Lemma update_post_keeps_constraints k p d d' :
  update_post k p d = inr d' →
  titles_unique d → emails_unique d → titles_unique d' ∧ emails_unique d'.
Proof.
  unfold update_post. case_decide as Hex; [done|]. intros [= <-] Ht He.
  split; [|done]. apply unique_column_insert; [done|].
  intros j y Hj Hjk Hy. apply Hex. by exists j, y.
Qed.

Lemma route_keeps_constraints ctx call app :
  titles_unique (db app) → emails_unique (db app) →
  titles_unique (db (route ctx call app).2)
  ∧ emails_unique (db (route ctx call app).2).
Proof.
  intros Ht He. destruct call; simpl.
  - unfold register. destruct (is_authenticated ctx); [done|].
    destruct (validate_on_submit _ _); [|done].
    destruct (user_by_email _ _); [done|].
    destruct (add_user _ _) as [?|[k d]] eqn:Hadd; [done|].
    by apply (add_user_keeps_constraints _ _ _ _ Hadd).
  - done.
  - unfold show_post. by destruct (posts (db app) !! post_id).
  - unfold create_post. gate_lt Hl; [done|].
    destruct (validate_on_submit _ _); [|done].
    destruct (posts_titled _ _); [|done].
    destruct (add_post _ _) as [?|[k d]] eqn:Hadd; [done|].
    by apply (add_post_keeps_constraints _ _ _ _ Hadd).
  - unfold edit_post. gate_lt Hl; [done|].
    destruct (posts (db app) !! post_id); [|done].
    destruct (validate_on_submit _ _); [|done].
    destruct (update_post _ _ _) as [?|d] eqn:Hupd; [done|].
    by apply (update_post_keeps_constraints _ _ _ _ Hupd).
  - unfold delete_post. gate_lt Hl; [done|].
    destruct (posts (db app) !! post_id); [|done].
    split; [|done]. by apply unique_column_delete.
  - unfold comment_post. gate_lt Hl; [done|].
    destruct (posts (db app) !! post_id); [|done].
    destruct (validate_on_submit _ _); [|done].
    by destruct (current_user ctx) as [[??]|].
  - unfold approve_comment. gate_lt Hl; [done|].
    by destruct (comments (db app) !! comment_id).
  - unfold delete_comment. gate_lt Hl; [done|].
    by destruct (comments (db app) !! comment_id).
Qed.

Lemma startup_keeps_constraints env now disk app :
  startup env now disk = inr app →
  titles_unique disk → emails_unique disk →
  titles_unique (db app) ∧ emails_unique (db app).
Proof.
  unfold startup. destruct (add_user _ _) as [?|[k d]] eqn:Hadd; [done|].
  intros [= <-]. by apply (add_user_keeps_constraints _ _ _ _ Hadd).
Qed.

(** ** The date of a new post *)

Lemma startup_Post_date_default env now disk app :
  startup env now disk = inr app → Post_date_default app = now.
Proof.
  unfold startup. destruct (add_user _ _) as [?|[k d]]; [done|]. by intros [= <-].
Qed.

Lemma route_Post_date_default ctx call app :
  Post_date_default (route ctx call app).2 = Post_date_default app.
Proof.
  destruct call; simpl.
  - unfold register. destruct (is_authenticated ctx); [done|].
    destruct (validate_on_submit _ _); [|done].
    destruct (user_by_email _ _); [done|]. by destruct (add_user _ _) as [?|[??]].
  - done.
  - unfold show_post. by destruct (posts (db app) !! post_id).
  - unfold create_post. gate_lt Hl; [done|].
    destruct (validate_on_submit _ _); [|done].
    destruct (posts_titled _ _); [|done]. by destruct (add_post _ _) as [?|[??]].
  - unfold edit_post. gate_lt Hl; [done|].
    destruct (posts (db app) !! post_id); [|done].
    destruct (validate_on_submit _ _); [|done]. by destruct (update_post _ _ _).
  - unfold delete_post. gate_lt Hl; [done|].
    by destruct (posts (db app) !! post_id).
  - unfold comment_post. gate_lt Hl; [done|].
    destruct (posts (db app) !! post_id); [|done].
    destruct (validate_on_submit _ _); [|done].
    by destruct (current_user ctx) as [[??]|].
  - unfold approve_comment. gate_lt Hl; [done|].
    by destruct (comments (db app) !! comment_id).
  - unfold delete_comment. gate_lt Hl; [done|].
    by destruct (comments (db app) !! comment_id).
Qed.

(** A post that [create_post] inserts carries the default the process
    computed when it started, whatever the day of the request; compare
    [edit_post], which reads the clock. *)
Lemma create_post_date ctx rq app :
  2 ≤ get_classification_level ctx →
  validate_on_submit BasePostForm_validate rq = true →
  (∀ k p, posts (db app) !! k = Some p →
          Post.title p ≠ BasePostForm.title (form rq)) →
  let new_id := next_id (posts (db app)) in
  (create_post ctx rq app).1 = redirect_show_post new_id
  ∧ ∃ p, posts (db (create_post ctx rq app).2) !! new_id = Some p
         ∧ Post.title p = BasePostForm.title (form rq)
         ∧ Post.date p = Post_date_default app.
Proof.
  intros Hl Hvalid Hfree. unfold create_post.
  rewrite (admin_passes _ Hl), Hvalid.
  apply posts_titled_nil in Hfree as Hnil. rewrite Hnil.
  unfold add_post. rewrite decide_False.
  - simpl. split; [done|]. eexists. by rewrite lookup_insert_eq.
  - intros (k & p & Hk & Hp). by apply (Hfree k p).
Qed.

Lemma edit_post_date ctx post_id rq app p :
  2 ≤ get_classification_level ctx →
  posts (db app) !! post_id = Some p →
  validate_on_submit BasePostForm_validate rq = true →
  (∀ k q, posts (db app) !! k = Some q → k ≠ post_id →
          Post.title q ≠ BasePostForm.title (form rq)) →
  (edit_post ctx post_id rq app).1 = redirect_show_post post_id
  ∧ ∃ q, posts (db (edit_post ctx post_id rq app).2) !! post_id = Some q
         ∧ Post.date q = today ctx.
Proof.
  intros Hl Hp Hvalid Hfree. unfold edit_post.
  rewrite (admin_passes _ Hl), Hp, Hvalid.
  unfold update_post. rewrite decide_False.
  - simpl. split; [done|]. eexists. by rewrite lookup_insert_eq.
  - intros (k & q & Hk & Hne & Hq). by apply (Hfree k q).
Qed.

(** ** Starting the process on a store that has the admin *)

Lemma startup_existing_admin env now disk k u :
  users disk !! k = Some u → User.email u = ADMIN_EMAIL env →
  startup env now disk
  = inl (IntegrityError "UNIQUE constraint failed: users.email").
Proof.
  intros Hk Hu. unfold startup, add_user. rewrite decide_True; [done|].
  by exists k, u.
Qed.

Lemma startup_twice env day0 day1 disk app :
  startup env day0 disk = inr app →
  startup env day1 (db app)
  = inl (IntegrityError "UNIQUE constraint failed: users.email").
Proof.
  unfold startup at 1.
  destruct (add_user _ _) as [?|[k d]] eqn:Hadd; [done|]. intros [= <-].
  apply add_user_inr in Hadd as (_ & -> & ->).
  eapply (startup_existing_admin _ _ _ (next_id (users disk))); simpl.
  - apply lookup_insert_eq.
  - done.
Qed.

(** * Further properties of the routes *)

Ltac route_unfold :=
  unfold route, register, home, show_post, create_post, edit_post, delete_post,
    comment_post, approve_comment, delete_comment, add_user, add_post,
    update_post, add_comment.

(** ** [home] *)

#[local] Instance id_asc_trans {A} : Transitive (@id_asc A).
Proof. intros a b c. unfold id_asc. lia. Qed.

#[local] Instance id_asc_total {A} : Total (@id_asc A).
Proof. intros a b. unfold id_asc. lia. Qed.

(** X1: the list [home] shows holds exactly the stored posts, each once, in
    strictly ascending order of id. *)
Theorem listPosts_sorted_complete (d : Db) :
  (∀ k p, (k, p) ∈ listPosts d ↔ posts d !! k = Some p)
  ∧ length (listPosts d) = size (posts d)
  ∧ (∀ (i j : nat) a b, listPosts d !! i = Some a → listPosts d !! j = Some b →
       (i < j)%nat → a.1 < b.1).
Proof.
  assert (listPosts d ≡ₚ map_to_list (posts d)) as Hperm
    by apply merge_sort_Permutation.
  split_and!.
  - intros k p. by rewrite Hperm, elem_of_map_to_list.
  - by rewrite Hperm, length_map_to_list.
  - intros i j a b Hi Hj Hlt.
    assert (a.1 ≤ b.1) as Hle.
    { apply (StronglySorted_lookup_lt id_asc (listPosts d) i j); [|done..].
      apply StronglySorted_merge_sort; apply _. }
    assert (NoDup (listPosts d).*1) as Hnd.
    { rewrite Hperm. apply NoDup_fst_map_to_list. }
    destruct (decide (a.1 = b.1)) as [Heq|Hne]; [|lia].
    assert (i = j); [|lia].
    apply (NoDup_lookup _ i j (a.1) Hnd); rewrite list_lookup_fmap.
    + by rewrite Hi.
    + by rewrite Hj, Heq.
Qed.

(** ** Responses and writes *)

(** X2: a route writes only when it answers with a redirect: with an error
    page, a form shown again, a rendered page or an exception the state is
    the one before the request. *)
Theorem only_redirects_write (ctx : Ctx) (c : Call) (app : App) :
  is_redirect (route ctx c app).1 = false → (route ctx c app).2 = app.
Proof.
  destruct c; route_unfold; repeat case_match; simpl; done.
Qed.

Lemma authorize_le l1 l2 a :
  l1 ≤ l2 → authorize l1 a = true → authorize l2 a = true.
Proof.
  intros Hle. destruct a; simpl; try done; rewrite !negb_true_iff, !Z.ltb_ge; lia.
Qed.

★ ★ ★

* Problem description
Count how many lines in the data contain the word "writes". Reply with that number only.

* Solution to this problem
2